Los medios llenamos páginas dedicadas a este Vía Crucis de campaña con estudios sobre la calva de Rubalcaba y sagaces artículos de comunicación no verbal. Se trata de convenciones que van construyendo el relato sobre qué es lo político y lo relevante en unas elecciones. Pero mientras todo esto pasa, otra engrasada maquinaria del Estado democrático, la maquinaria represiva, se dedica también y sin descanso, a limitar y dejar bien clarito qué es lo que se permite y qué se castiga en una campaña. Me refiero, claro está, al indignante escándalo que supone la imputación de Esther Vivas, candidata por la lista de Anticapitalistas y denunciada por los siempre eficaces Mo-ssos, a raíz de una acción pacífica en la sede de CatalunyaCaixa el pasado día 8. Pero, más allá de las consideraciones enfadosas sobre la Policía, aquí aparece de nuevo el debate sobre el límite de lo político. O, lo que es lo mismo, el límite de nuestras supuestas libertades.
Muchos consideran que el neoliberalismo es una doctrina económica basada en el realismo que siempre se le supone al avaricioso. Pero no es cierto. El neoliberalismo es una doctrina utopista cuya principal arma de acción no se encuentra precisamente en el bono griego. El proyecto neoliberal se basa en el lenguaje. Desde los tiempos en que Leo Strauss formase los primeros cuadros de la revolución conservadora, el terreno de combate ha estado en los conceptos. Ante la pregunta general de por qué la gente no se subleva frente al atraco a pleno día de la crisis, se puede argumentar: porque nos creemos sus palabras. Hacer los deberes, austeridad, productividad, etcétera. Son frames, conceptos, que despiertan en nosotros, después de 30 años de machaque mediático, una especie de sueño hipnótico. Uno de los conceptos-somnífero más potente es el de lo legal. Lo legal se ha convertido en un ensalmo, en una sopa en la que es lo mismo saltarse un Reglamento de Parques y Jardines que robar a un pensionista.
Palabras que adormecen
Cualquier acto ilegal, y más si es político, queda fuera del debate de las ideas sin considerar la justicia de su mensaje. Otra palabra es: democrático. Vive igualada a plebiscitario y está despojada de su esencia primera: la protección a la minoría y la sanción efectiva al poder. Y la tercera, lo político. Supeditada a las dos primeras, el acto político se restringe a la mera búsqueda del voto. Por eso se niega a la acción de Anticapitalistas la condición de política, en tanto que ilegal aunque pertinente. Hoy en día, interrumpir el trabajo de unos administrativos que se dedican a dificultar el acceso a la alimentación de miles de personas, se considera violencia. Hablo, claro está, del Depósito 100% Natural de CatalunyaCaixa, dedicado a la especulación internacional con alimentos y que formaba parte de los objetivos de la acción. El caso Vivas es pues, un ejemplo de cómo las palabras nos adormecen. Y de cómo el gesto colectivo, a veces, consigue despertarnos de esta modorra capitalista.

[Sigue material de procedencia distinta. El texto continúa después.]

(** What [vpc_ids.pop()] followed by [return] yields. *)
Definition popped (rt : SetRuntime) (vpc_ids : gset string)
  : outcome (option string) :=
  match set_pop rt vpc_ids with
  | Some v => Ret (Some v)
  | None => Raise (KeyError "pop from an empty set")
  end.

(** Hook, subnet rule: the violations of the loop over the records. *)
Definition hook_subnet_errors (data : list Dict) : list string :=
  omap (fun r : Dict =>
          match r !! "VpcId" with
          | None => Some ("VpcId not found for subnet " +:+ fmt_opt (r !! "SubnetId"))
          | Some _ => None
          end) data.

Definition hook_group_error (r : Dict) : string :=
  "Security group " +:+ fmt_opt (r !! "GroupId")
  +:+ " does not belong to the same VPC as the subnets".

(** Hook, security-group rule: the violations of the loop over the
    records. *)
Definition hook_group_errors (vpc_id : string) (data : list Dict) : list string :=
  omap (fun r : Dict =>
          if bool_decide (r !! "VpcId" ≠ Some vpc_id)
          then Some (hook_group_error r) else None) data.

(** Hook, version rule: the two violations. *)
Definition retrieval_error : string :=
  "Could not retrieve available Kafka versions from AWS.".

Definition invalid_version_error (kafka_version : string)
    (available_versions : list string) : string :=
  "Invalid Kafka version: '" +:+ kafka_version +:+ "'. "
  +:+ "Available versions are: " +:+ String.concat ", " available_versions.

(** Script: the record a single-id lookup yields, if any. *)
Definition lookup_subnet (ec2 : EC2Client) (id : string) : option Dict :=
  head (describe_subnets ec2 [id]).

Definition lookup_group (ec2 : EC2Client) (id : string) : option Dict :=
  head (describe_security_groups ec2 [id]).

(** Script, subnet rule: the violation of one iteration. *)
Definition script_subnet_error (ec2 : EC2Client) (id : string) : option string :=
  match lookup_subnet ec2 id with
  | None => Some ("Subnet " +:+ id +:+ " does not exist")
  | Some r =>
      match r !! "VpcId" with
      | None => Some ("VpcId not found for subnet " +:+ id)
      | Some _ => None
      end
  end.

(** Script, subnet rule: the VPC ids the loop collects. *)
Definition script_vpcs (ec2 : EC2Client) (ids : list string) : gset string :=
  vpcs_of (omap (lookup_subnet ec2) ids).

(** Script, security-group rule: the violation of one iteration over a
    group that resolves. *)
Definition script_group_error (vpc_id id : string) (r : Dict) : option string :=
  match r !! "VpcId" with
  | None => Some ("VpcId not found for security group " +:+ id)
  | Some v =>
      if bool_decide (v ≠ vpc_id)
      then Some ("Security group " +:+ id
                 +:+ " does not belong to the same VPC as the subnets")
      else None
  end.

(** Script, security-group rule: the violations of the loop when every
    group resolves. *)
Definition script_group_errors (ec2 : EC2Client) (vpc_id : string)
    (ids : list string) : list string :=
  omap (fun id => lookup_group ec2 id ≫= script_group_error vpc_id id) ids.

(** Two validator states agree when their reports are both empty or both
    non-empty. *)
Definition agree (a b : State) : Prop := errors a = [] <-> errors b = [].

(** Two runs agree when both return in agreeing states or both raise the
    same exception. *)
Definition same_outcome (x y : outcome unit * State) : Prop :=
  match x, y with
  | (Ret _, a), (Ret _, b) => agree a b
  | (Raise e, _), (Raise e', _) => e = e'
  | _, _ => False
  end.

End Summary.

Import Summary.

(** ** Concrete inventories and plans *)

Module Examples.
Import Inventory.

Definition inv : Inventory :=
  mkInventory
    (list_to_map
       [("subnet-a", Some "vpc-1"); ("subnet-b", Some "vpc-1");
        ("subnet-c", Some "vpc-1"); ("subnet-x", Some "vpc-2");
        ("subnet-n1", None); ("subnet-n2", None); ("subnet-n3", None)])
    (list_to_map
       [("sg-1", Some "vpc-1"); ("sg-2", Some "vpc-2"); ("sg-n", None)])
    ["2.8.1"; "3.6.0"].

(** The same inventory when the version listing comes back empty. *)
Definition inv_no_versions : Inventory :=
  mkInventory (subnets inv) (groups inv) [].

Definition placement (subnets groups : list string) : BrokerNodeGroupInfo :=
  mkBroker subnets groups.

Definition attributes (version : string) (subnets groups : list string) : After :=
  mkAfter version [placement subnets groups].

Definition creation (version : string) (subnets groups : list string) : Change :=
  mkChange [ActionCreate] (Some (attributes version subnets groups)).

Definition create_cluster (version : string) (subnets groups : list string)
  : ResourceChange :=
  mkResourceChange "aws_msk_cluster" (Some (creation version subnets groups)).

Definition two_of_three : list string := ["subnet-a"; "subnet-b"; "subnet-gone"].

Definition two_vpcs : list string := ["subnet-a"; "subnet-b"; "subnet-x"].

Definition no_vpc : list string := ["subnet-n1"; "subnet-n2"; "subnet-n3"].

Definition one_vpc : list string := ["subnet-a"; "subnet-b"; "subnet-c"].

Y ahora, espero que me disculparán si abandono la ecuanimidad a la que me obliga el oficio, y expreso mi cordial simpatía por los Anticapitalistas. Más allá del programa y de sus acciones, candidatos como Miguel Urbán, guapetón y ponderado, y Esther Vivas, toda optimismo y perseverancia, le dan a uno la esperanza de que el capitalismo estará desmontado antes de la Inmaculada, semana arriba semana abajo, según como vaya el puente de la Constitución. Y es que un servidor admira especialmente esta estirpe de militantes a la que pertenece Vivas. Despojadas de toda ensoñación y nostalgia utópicas, combinan la alegría más spinoziana con una eficacia digna (perdón) de un broker de Wall Street.

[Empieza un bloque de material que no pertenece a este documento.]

(** X14: the filter keeps no line that the byte-level script drops.  If the
    filter appends a row for a line, the byte-level script appends a row for
    the same line too, with the same date and change flag, an identifier of
    which the filter's is the normalised form, and as closing price the text
    of the value the filter keeps. *)
Theorem filter_keeps_only_what_byte_level_keeps `{Codec} `{DigitValues}
    (fname date_tag : pystr) (verbose : bool) (lineno : Z) (sc : nat)
    (raw : bytes) (stF : Filter.buffers) (stB : buffers) (r : Filter.row)
    (Hkept : Filter.rows (snd (Filter.process_line fname date_tag lineno raw stF))
             = Filter.rows stF ++ [r]) :
  exists sc' stB' r' v,
    ByteLevel.process_line fname date_tag verbose lineno sc raw stB = (Ok sc', stB')
    /\ appended_row stB stB' r'
    /\ r_date r' = Filter.r_date r
    /\ r_line_no r' = lineno
    /\ r_change_flag r' = Filter.r_change_flag r
    /\ Filter.r_stock_id r = Filter.normalize_id (r_stock_id r')
    /\ Filter.r_closing_price r = Some v
    /\ r_closing_price r' = format_4f v.
Proof.
  destruct (FL_process_line_full fname date_tag lineno raw stF) as [stF' [EF CF]].
  rewrite EF in Hkept. cbn [snd] in Hkept.
  assert (Hrow : kept_row date_tag (rstrip_crlf_bytes raw) r).
  { destruct CF as [[_ ->] | [[r0 [-> Hrow]] | [d [-> _]]]].
    - exfalso. apply (f_equal (@length _)) in Hkept.
      rewrite length_app in Hkept. cbn in Hkept. lia.
    - cbn [with_row Filter.rows] in Hkept. apply app_inv_head in Hkept.
      injection Hkept as <-. exact Hrow.
    - exfalso. cbn [with_diag Filter.rows] in Hkept.
      apply (f_equal (@length _)) in Hkept.
      rewrite length_app in Hkept. cbn in Hkept. lia. }
  clear EF CF Hkept stF'.
  destruct Hrow as [Hlen [x [Hx [Hv [Hc [_ [_ ->]]]]]]].
  destruct (FL_extract_fields_slices _ x Hx)
    as [Ss [_ [_ [_ [Sc [Sf _]]]]]].
  assert (Hlong : 59 <= len (rstrip_crlf_bytes raw)) by lia.
  destruct (BL_extract_fields_eq (rstrip_crlf_bytes raw) stB)
    as [flds [Ex [Hs [_ [Hcl Hf]]]]].
  destruct (BL_process_line_long fname date_tag verbose lineno sc raw stB flds _
              Hlong Ex) as [sc' [st2 [stB' [p [EB [Hnothing [_ HB]]]]]]].
  assert (Es : sid flds = Filter.sid x) by congruence.
  assert (Ec : close_raw flds = Filter.close_raw x) by congruence.
  pose proof (slice_bytes_decode _ _ _ _ _ Sf Hf) as Ef.
  destruct (close_rejected_false _ Hc) as [v [Ev [Hmin Hmax]]].
  rewrite Filter_parse_9digit_price_eq in Ev.
  assert (Hne : Filter.sid x <> []).
  { intros E. rewrite E in Hv. discriminate Hv. }
  rewrite Es, Ec, Ev in HB.
  destruct (Filter.sid x) as [|c0 s0] eqn:Hsid; [contradiction|].
  assert (Hsane : ByteLevel.sane_price (Some v) = true).
  { apply sane_price_true_iff. split; assumption. }
  rewrite Hsane in HB.
  eexists sc', stB', _, v.
  split; [exact EB|].
  split; [exact (appended_row_after _ _ _ _ Hnothing HB)|].
  cbn [r_date r_line_no r_change_flag r_stock_id r_closing_price
       Filter.r_date Filter.r_change_flag Filter.r_stock_id Filter.r_closing_price].
  split; [reflexivity|]. split; [reflexivity|].
  split; [now rewrite Ef|]. split; [reflexivity|].
  split; [now rewrite Filter_parse_9digit_price_eq|]. reflexivity.
Qed.

Lemma filter_keeps_only_what_byte_level_keeps_witness :
  exists sc' stB' r',
    @ByteLevel.process_line ascii_only (lit "STKT2QUOTESN(0420)") (lit "20200420")
      false 2 0 (ml_line_1240 ++ [x0d; x0a]) empty_buffers = (Ok sc', stB')
    /\ appended_row empty_buffers stB' r'
    /\ r_stock_id r' = lit "001240"
    /\ r_closing_price r' = lit "39.8000".
Proof.
  destruct (@filter_keeps_only_what_byte_level_keeps ascii_only ascii_digits
              ascii_digit_values (lit "STKT2QUOTESN(0420)") (lit "20200420")
              false 2 0%nat (ml_line_1240 ++ [x0d; x0a]) empty_filter_buffers
              empty_buffers
              {| Filter.r_date := lit "20200420";
                 Filter.r_stock_id := lit "1240";
                 Filter.r_open_price := Some (398000 # 10000);
                 Filter.r_high_price := Some (400000 # 10000);
                 Filter.r_low_price := Some (390000 # 10000);
                 Filter.r_closing_price := Some (398000 # 10000);
                 Filter.r_change_flag := lit "+";
                 Filter.r_change_amount := Some (2000 # 10000);
                 Filter.r_volume := Some 4567;
                 Filter.r_amount := Some 181739 |} eq_refl)
    as [sc' [stB' [r' [v [E [Ha _]]]]]].
  exists sc', stB', r'. split; [exact E|]. split; [exact Ha|].
  vm_compute in E. injection E as <- <-.
  destruct Ha as [Hr _]. cbn in Hr. injection Hr as <-.
  split; reflexivity.
Defined.

(** * The loop of [main], byte-level script *)


Lemma count_permutation {A} (p : A -> bool) (l l' : list A) :
  Permutation l l' -> count p l = count p l'.
Proof.
  intros P. unfold count. induction P; cbn [filter].
  - reflexivity.
  - destruct (p x); cbn [length]; congruence.
  - destruct (p x), (p y); reflexivity.
  - congruence.
Qed.


Section ByteLevelMainFacts.
Context `{Codec} `{UnicodeDB} `{Platform}.





Lemma iterdir_dir (e : entry) :
  is_dir e = true -> iterdir e = Ok (dir_entries e).
Proof. destruct e; [discriminate | reflexivity | discriminate]. Qed.

Lemma iterdir_not_dir (e : entry) :
  is_dir e = false -> iterdir e = Raise OSError.
Proof. destruct e; [reflexivity | discriminate | reflexivity]. Qed.




Lemma BL_main_loop_not_a_folder (root : entry) (st : buffers) :
  is_dir root = false -> ByteLevelMain.main_loop root st = (Raise OSError, st).
Proof.
  intros Hroot. unfold ByteLevelMain.main_loop, bind, lift.
  now rewrite (iterdir_not_dir root Hroot).
Qed.
End ByteLevelMainFacts.



(** * The loop of [main], filter script *)

Lemma buffers_app_empty_r (a : Filter.buffers) :
  buffers_app a empty_filter_buffers = a.
Proof.
  destruct a. unfold buffers_app. cbn. now rewrite !app_nil_r.
Qed.

Lemma buffers_app_empty_l (a : Filter.buffers) :
  buffers_app empty_filter_buffers a = a.
Proof. now destruct a. Qed.

Lemma buffers_app_assoc (a b c : Filter.buffers) :
  buffers_app (buffers_app a b) c = buffers_app a (buffers_app b c).
Proof. unfold buffers_app. cbn. now rewrite !app_assoc. Qed.

Section FilterFrame.
Context `{Codec} `{DigitValues}.

Lemma FL_append_debug_frame (d : Filter.diag) (st : Filter.buffers) :
  Filter.append_debug d st
  = (Ok tt, buffers_app st (snd (Filter.append_debug d empty_filter_buffers))).
Proof.
  unfold Filter.append_debug, buffers_app. cbn. now rewrite app_nil_r.
Qed.

Lemma FL_append_row_frame (r : Filter.row) (st : Filter.buffers) :
  Filter.append_row r st
  = (Ok tt, buffers_app st (snd (Filter.append_row r empty_filter_buffers))).
Proof.
  unfold Filter.append_row, buffers_app. cbn. now rewrite app_nil_r.
Qed.

Lemma FL_reject_line_frame fname lineno why line (st : Filter.buffers) :
  Filter.reject_line fname lineno why line st
  = (Ok tt, buffers_app st
              (snd (Filter.reject_line fname lineno why line empty_filter_buffers))).
Proof.
  destruct (FL_reject_line_eq fname lineno why line st) as [p [Ep ->]].
  destruct (FL_reject_line_eq fname lineno why line empty_filter_buffers)
    as [p' [Ep' ->]].
  assert (p' = p) by congruence. subst p'.
  unfold with_diag, buffers_app. cbn. now rewrite app_nil_r.
Qed.

Lemma FL_validate_frame fname date_tag lineno x (st : Filter.buffers) :
  Filter.validate fname date_tag lineno x st
  = (Ok tt, buffers_app st
              (snd (Filter.validate fname date_tag lineno x empty_filter_buffers))).
Proof.
  unfold Filter.validate, Filter.reject_id. cbv zeta.
  repeat match goal with
         | |- context [if ?c then _ else _] => destruct c
         end;
    first [apply FL_append_debug_frame | apply FL_append_row_frame].
Qed.

Lemma FL_process_line_unfold fname date_tag lineno raw (st : Filter.buffers) :
  Filter.process_line fname date_tag lineno raw st
  = (let line := rstrip_crlf_bytes raw in
     if len line =? 0 then (Ok tt, st)
     else if len line <? 107 then
       Filter.reject_line fname lineno Filter.line_too_short line st
     else
       match Filter.extract_fields line with
       | Ok x => Filter.validate fname date_tag lineno x st
       | Raise e =>
           (Filter.reject_line fname lineno (Filter.extraction_error e) line ;;;
            st_ret tt)%St st
       end).
Proof.
  unfold Filter.process_line. cbv zeta.
  destruct (len (rstrip_crlf_bytes raw) =? 0); [reflexivity|].
  unfold st_bind at 1. unfold st_lift at 1. rewrite required_len_107.
  destruct (len (rstrip_crlf_bytes raw) <? 107); [reflexivity|].
  unfold st_bind at 1. unfold st_try. unfold st_bind at 1. unfold st_lift at 1.
  destruct (Filter.extract_fields (rstrip_crlf_bytes raw)) as [x|e].
  - reflexivity.
  - unfold st_bind, st_ret.
    destruct (Filter.reject_line fname lineno (Filter.extraction_error e)
                (rstrip_crlf_bytes raw) st) as [[[]|e'] st']; reflexivity.
Qed.

(** What the loop body appends depends on the line only, not on what the
    lists hold. *)
Lemma FL_process_line_frame fname date_tag lineno raw (st : Filter.buffers) :
  Filter.process_line fname date_tag lineno raw st
  = (Ok tt, buffers_app st
              (snd (Filter.process_line fname date_tag lineno raw
                      empty_filter_buffers))).
Proof.
  rewrite !FL_process_line_unfold. cbv zeta.
  destruct (len (rstrip_crlf_bytes raw) =? 0).
  { cbn [snd]. now rewrite buffers_app_empty_r. }
  destruct (len (rstrip_crlf_bytes raw) <? 107).
  { apply FL_reject_line_frame. }
  destruct (FL_extract_fields_total (rstrip_crlf_bytes raw)) as [x Hx].
  rewrite Hx. apply FL_validate_frame.
Qed.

Finalmente. Estaría bien que aquellas candidaturas que se arrogan el espíritu de las calles y proclaman su hastío por la escena partidista, hiciesen un gesto potente de solidaridad con Esther Vivas y de protesta brutal a la represión de lo político. No sé, un boicot a la campaña, una acampada colectiva o una huelga de Nespressos En fin, solidaridad con Esther Vivas (y con todos en general).